The 80x86 CPUs use the binary numbering system for their native internal representation. The binary numbering system is, by far, the most common numbering system in use in computer systems today. In the early days, however, there were computer systems that were based on the decimal (base 10) numbering system instead of the binary numbering system. Consequently, their arithmetic system was decimal based rather than binary. Such computer systems were very popular in systems targeted for business/commercial systems.^[115] Although systems designers have discovered that binary arithmetic is almost always better than decimal arithmetic for general calculations, the myth still persists that decimal arithmetic is better for money calculations than binary arithmetic. Therefore, many software systems still specify the use of decimal arithmetic in their calculations (not to mention that there is lots of legacy code out there whose algorithms are stable only if they use decimal arithmetic). Therefore, despite the fact that decimal arithmetic is generally inferior to binary arithmetic, the need for decimal arithmetic persists.

Of course, the 80x86 is not a decimal computer; therefore, we have to play tricks in order to represent decimal numbers using the native binary format.
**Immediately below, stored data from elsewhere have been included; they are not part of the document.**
(** What is over stays over. *)
Lemma writeStreamError_over T code message h : over T h -> over T (writeStreamError code message h).
Proof.
  intros Ho. apply over_lock in Ho as Ho1. destruct Ho as (H1 & _), Ho1 as (H2 & H3 & H4). unfold writeStreamError. rewrite H1. cbn [negb].
  by rewrite H3.
Qed.

Lemma reportRequestFailure_over T code message ra details h : over T h -> over T (reportRequestFailure code message ra details h).
Proof.
  intros Ho. unfold reportRequestFailure, hasCommitted. rewrite (proj1 Ho). cbv zeta. apply over_lock in Ho.
  rewrite (proj1 (proj2 Ho)), orb_true_r. by apply writeStreamError_over.
Qed.

Lemma claim_response_over T r h : over T h -> over T (claim_response r h).
Proof. intros Ho. apply over_lock in Ho. unfold claim_response. cbv zeta. by rewrite (proj1 (proj2 Ho)). Qed.

Lemma open_and_claim_over T r h : over T h -> over T (open_and_claim r h).
Proof.
  intros Ho. apply over_lock in Ho. unfold open_and_claim. revert Ho. generalize (lock h). clear h. intros h Ho.
  unfold ensureMessageStartLocked. destruct (messageStartWritten h) eqn:Hm; [rewrite andb_false_r; by apply claim_response_over|].
  pose proof Ho as (H1 & H2 & _). rewrite H1, H2, orb_true_r. cbn [orb negb]. rewrite H1. cbn [andb]. apply over_lock in Ho.
  destruct (negb (messageStartWritten (lock h))); [done|by apply claim_response_over].
Qed.

Lemma finishResponse_over T r h : over T h -> over T (finishResponse r h).
Proof.
  intros Ho. unfold finishResponse.
  assert (over T (settled_reason r h).2) as Ho1 by (unfold settled_reason; destruct (String.eqb r "tool_use"); [by apply over_lock|done]).
  destruct (settled_reason r h) as [r1 h1]. cbn [snd] in Ho1. apply over_lock in Ho1.
  rewrite validate_nothing by apply Ho1. by apply open_and_claim_over.
Qed.

Lemma run_op_over T h op : over T h -> over T (run_op h op).
Proof.
  intros Ho. apply over_lock in Ho as Hl. destruct op as [|msg| |r|code message ra details|lastErr selectErr]; cbn [run_op].
  - unfold next_attempt, terminalState. cbv zeta. cbn [fst]. by rewrite (proj1 (proj2 Hl)).
  - unfold handleMessage. by rewrite (proj1 (proj2 (proj2 Ho))).
  - unfold forceFinishIfMissing. cbv zeta. by rewrite (proj1 (proj2 Hl)).
  - by apply finishResponse_over.
  - by apply reportRequestFailure_over.
  - unfold InjectNoAvailableAccountError. by apply reportRequestFailure_over.
Qed.

Lemma added_over T h op : over T h -> added_text h op = "".
Proof. intros (_ & _ & Hr & _). destruct op; cbn; by rewrite ?Hr. Qed.

(** The texts the operations of a run add. *)
Fixpoint said (h : streamHandler) (ops : list request_op) : string :=
  match ops with
  | [] => ""
  | op :: ops => added_text h op +:+ said (run_op h op) ops
  end.

Lemma run_stands ops T h : stands T h -> stands (T +:+ said h ops) (foldl run_op h ops).
Proof.
  revert T h. induction ops as [|op ops IH]; intros T h Hs; cbn [foldl said]; [by rewrite sapp_nil_r|].
  rewrite <- sapp_assoc. apply IH. destruct Hs as [Hs|Ho]; [by apply run_op_says|].
  right. rewrite (added_over _ _ _ Ho), sapp_nil_r. by apply run_op_over.
Qed.

Lemma new_says flush format id now io ticks : says "" (newStreamHandler true flush format id now io ticks).
Proof.
  right. exists [], NoBlock. split; [|done]. split.
  - by split.
  - exists []. by split.
Qed.

Lemma start_view rq io ticks :
  view (start_request rq io ticks)
  = view (newStreamHandler (rq_stream rq) (rq_can_flush rq) (rq_format rq) (rq_id rq) (rq_now rq) io [])
  /\ io_left (start_request rq io ticks) = io.
Proof. unfold start_request, setUsageTokens. destruct (0 <=? rq_input_tokens rq); by split. Qed.

Lemma start_says rq io ticks : rq_stream rq = true -> says "" (start_request rq io ticks).
Proof.
  intros Hs. destruct (start_view rq io ticks) as [Hv Hio]. rewrite Hs in Hv.
  by apply (says_view _ _ _ Hv Hio), new_says.
Qed.

(** The run of a streamed request, the handler being the one it ends with. *)
Lemma request_stands rq io ticks ops : rq_stream rq = true ->
  stands (said (start_request rq io ticks) ops) (foldl run_op (start_request rq io ticks) ops).
Proof. intros Hs. apply (run_stands ops "" (start_request rq io ticks)). left. by apply start_says. Qed.

(** A connection that does not break leaves no dead handler. *)
Lemma run_keeps k ops h : keeps k h -> keeps k (foldl run_op h ops).
Proof. revert h. induction ops as [|op ops IH]; intros h Hk; [done|]. cbn [foldl]. by apply IH, quiet_run_op. Qed.

Lemma request_unbroken rq ticks ops : ~ dead (foldl run_op (start_request rq None ticks) ops).
Proof.
  intros (_ & Hio & _).
  assert (keeps (unbroken (config_of (start_request rq None ticks))) (start_request rq None ticks)) as Hk.
  { split; [apply start_view|done]. }
  apply (run_keeps _ ops) in Hk as [Hn _]. congruence.
Qed.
The most common technique, even employed by most so-called decimal computers, is to use the binary-coded decimal, or BCD, representation. The BCD representation uses 4 bits to represent the 10 possible decimal digits (see Table 8-1). The binary value of those 4 bits is equal to the corresponding decimal value in the range 0..9. Of course, with 4 bits we can actually represent 16 different values; the BCD format ignores the remaining six bit combinations.
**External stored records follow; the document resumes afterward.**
(* ===== verification/StreamAnswer.v ===== *)
(** What the client of a streamed request gets: the theorems about a whole run, and
    the reading of its bytes. *)

From Stdlib Require Import Ascii.
From S2P Require Import Prelude UpstreamErrors Json SseFrame SseFrameCorrect Tokens OpenAISSE AppErrors StreamHandler StreamProtocol StreamQuiet StreamCorrect StreamBlocks StreamEnd.

(** * Reading the frames of a log *)













(** * The run of a request *)

Definition stream_run (rq : request_setup) (io : option nat) (ticks : list (list duration)) (ops : list request_op) : streamHandler :=
  foldl run_op (start_request rq io ticks) ops.

Lemma stands_sent T h : stands T h -> dead h \/ exists c, sent h c /\ blocks_text (cl_blocks c) = T.
Proof.
  intros [[Hd|(bs & a & [_ [log [Hw Hr _]]] & Ht)]|(_ & _ & _ & _ & Hf)]; [by left|right|right].
  - exists (client_of h bs). split; [by exists log|done].
  - destruct Hf as [c|c code message|c a ? Hb ? ->]; exists c; split; try done. by rewrite Hb.
Qed.


(** ** Finishing *)

Lemma finishMessages_stream model h : isStream h = true ->
  isStream (if hasReturn h then h else finishResponse "end_turn" h) = true ->
  (finishMessages model h).2 = (if hasReturn h then h else finishResponse "end_turn" h).
Proof. intros Hs Hs'. unfold finishMessages. cbv zeta. by rewrite Hs'. Qed.

Lemma finish_over T h : stands T h -> ~ dead (if hasReturn h then h else finishResponse "end_turn" h) ->
  over T (if hasReturn h then h else finishResponse "end_turn" h).
Proof.
  intros [Hs|Ho] Hn.
  - destruct (hasReturn h) eqn:Hr.
    + destruct Hs as [Hd|(bs & a & [[] _] & _)]; [done|congruence].
    + by destruct (finishResponse_ends T "end_turn" h Hs).
  - by rewrite (proj1 (proj2 Ho)) in *.
Qed.

Lemma run_finish_unbroken rq ticks ops :
  ~ dead (if hasReturn (stream_run rq None ticks ops) then stream_run rq None ticks ops
          else finishResponse "end_turn" (stream_run rq None ticks ops)).
Proof.
  destruct (hasReturn _); [apply request_unbroken|].
  pose proof (request_unbroken rq ticks (ops ++ [FinishWith "end_turn"])) as H. by rewrite foldl_app in H.
Qed.

(** * The theorems *)

(** C5: whatever the upstream sends, however its attempts fail and whenever the
    keep-alives fall, a streamed response is the beginning of an answer its client can
    follow: the message opens once, blocks are numbered in the order they open, every
    delta goes to an open block of its kind, nothing follows the end. On a connection
    that does not break it is all of that answer, whatever was sent before. *)
Theorem stream_follows_protocol rq io ticks ops (Hs : rq_stream rq = true) :
  let h := stream_run rq io ticks ops in
  exists log c, run_log log = Some c /\ wire h `prefix_of` render_log h log /\ (io = None -> wire h = render_log h log).
Proof.
  intros h. destruct (stands_sent _ _ (request_stands rq io ticks ops Hs)) as [Hd|(c & [log [Hw Hr]] & _)].
  - pose proof Hd as (_ & _ & log & c & Hr & Hw). exists log, c. split_and!; [done..|]. intros ->. by destruct (request_unbroken rq ticks ops).
  - exists log, c. split_and!; [done| |done]. change (wire h) with (wire (foldl run_op (start_request rq io ticks) ops)). by rewrite Hw.
Qed.

Lemma stream_follows_protocol_witness :
  let h := stream_run (demo_request true) (Some 7%nat) [[]; [50 * Second]] demo_ops in
  exists log c, run_log log = Some c /\ wire h `prefix_of` render_log h log /\ (Some 7%nat = None -> wire h = render_log h log).
Proof. apply (stream_follows_protocol (demo_request true) (Some 7%nat) [[]; [50 * Second]] demo_ops eq_refl). Defined.

(** C10: the text blocks a client puts together from a stream hold, in order, the text
    deltas of the upstream up to the end of the response, and no other text. *)
Theorem stream_delivers_text rq ticks ops (Hs : rq_stream rq = true) :
  let h := stream_run rq None ticks ops in
  exists log c, run_log log = Some c /\ wire h = render_log h log
    /\ blocks_text (cl_blocks c) = said (start_request rq None ticks) ops.
Proof.
  intros h. destruct (stands_sent _ _ (request_stands rq None ticks ops Hs)) as [Hd|(c & [log [Hw Hr]] & Ht)].
  - by destruct (request_unbroken rq ticks ops).
  - by exists log, c.
Qed.

Lemma stream_delivers_text_witness :
  let h := stream_run (demo_request true) None [] demo_ops in
  exists log c, run_log log = Some c /\ wire h = render_log h log
    /\ blocks_text (cl_blocks c) = said (start_request (demo_request true) None []) demo_ops.
Proof. apply (stream_delivers_text (demo_request true) [] demo_ops eq_refl). Defined.

(** C8: once the request is finished its stream has ended, and the request is
    recorded as a success exactly where the client got a stop, of the reason recorded,
    every block but those of tools being closed. Where it failed the client got the
    failure as the last event, or a status after no block at all. *)
Theorem stream_outcome_is_recorded rq ticks ops model (Hs : rq_stream rq = true) :
  let '(done, h) := finishMessages model (stream_run rq None ticks ops) in
  exists log c, run_log log = Some c /\ wire h = render_log h log
    /\ if cp_success done
       then cl_end c = Some (Stopped (finalStopReason h)) /\ others_closed (cl_blocks c) NoBlock
       else (exists code message, cl_end c = Some (Failed code message))
            \/ (cl_end c = None /\ cl_blocks c = [] /\ exists a, answer h = Some a).
Proof.
  pose proof (finish_over _ _ (request_stands rq None ticks ops Hs) (run_finish_unbroken rq ticks ops)) as Ho.
  unfold finishMessages. cbv zeta. change (foldl run_op (start_request rq None ticks) ops) with (stream_run rq None ticks ops) in Ho.
  revert Ho. generalize (if hasReturn (stream_run rq None ticks ops) then stream_run rq None ticks ops
          else finishResponse "end_turn" (stream_run rq None ticks ops)). intros h (H1 & H2 & H3 & H4 & Hf).
  rewrite H1. cbn [negb andb cp_success]. rewrite H2. cbn [negb]. rewrite andb_false_r, orb_false_r.
  destruct Hf as [c [log [Hw Hr]] Hm Ht Hrf He Ho|c code message [log [Hw Hr]] Hm Ht Hrf He|c a [log [Hw Hr]] Hb He Ht Hrf Ha Hw0];
    rewrite Hrf; cbn [negb]; exists log, c; split_and!; try done.
  - left. by exists code, message.
  - right. split_and!; [done..|by exists a].
Qed.

Lemma stream_outcome_is_recorded_witness :
  let '(done, h) := finishMessages "m" (stream_run (demo_request true) None [] demo_ops) in
  exists log c, run_log log = Some c /\ wire h = render_log h log
    /\ if cp_success done
       then cl_end c = Some (Stopped (finalStopReason h)) /\ others_closed (cl_blocks c) NoBlock
       else (exists code message, cl_end c = Some (Failed code message))
            \/ (cl_end c = None /\ cl_blocks c = [] /\ exists a, answer h = Some a).
Proof. apply (stream_outcome_is_recorded (demo_request true) [] demo_ops "m" eq_refl). Defined.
Because each BCD digit requires 4 bits, we can represent a 2-digit BCD value with a single byte. This means that we can represent the decimal values in the range 0..99 using a single byte (versus 0..255 if we treat the value as an unsigned binary number). Clearly it takes more memory to represent the same value in BCD than it does to represent the same value in binary. For example, with a 32-bit value you can represent BCD values in the range 0..99,999,999 (eight significant digits). However, you can represent values in the range 0..4,294,967,295 (more than nine significant digits) by using binary representation.

Not only does the BCD format waste memory on a binary computer (because it uses more bits to represent a given integer value), decimal arithmetic is also slower. For these reasons, you should avoid the use of decimal arithmetic unless it is absolutely mandated for a given application.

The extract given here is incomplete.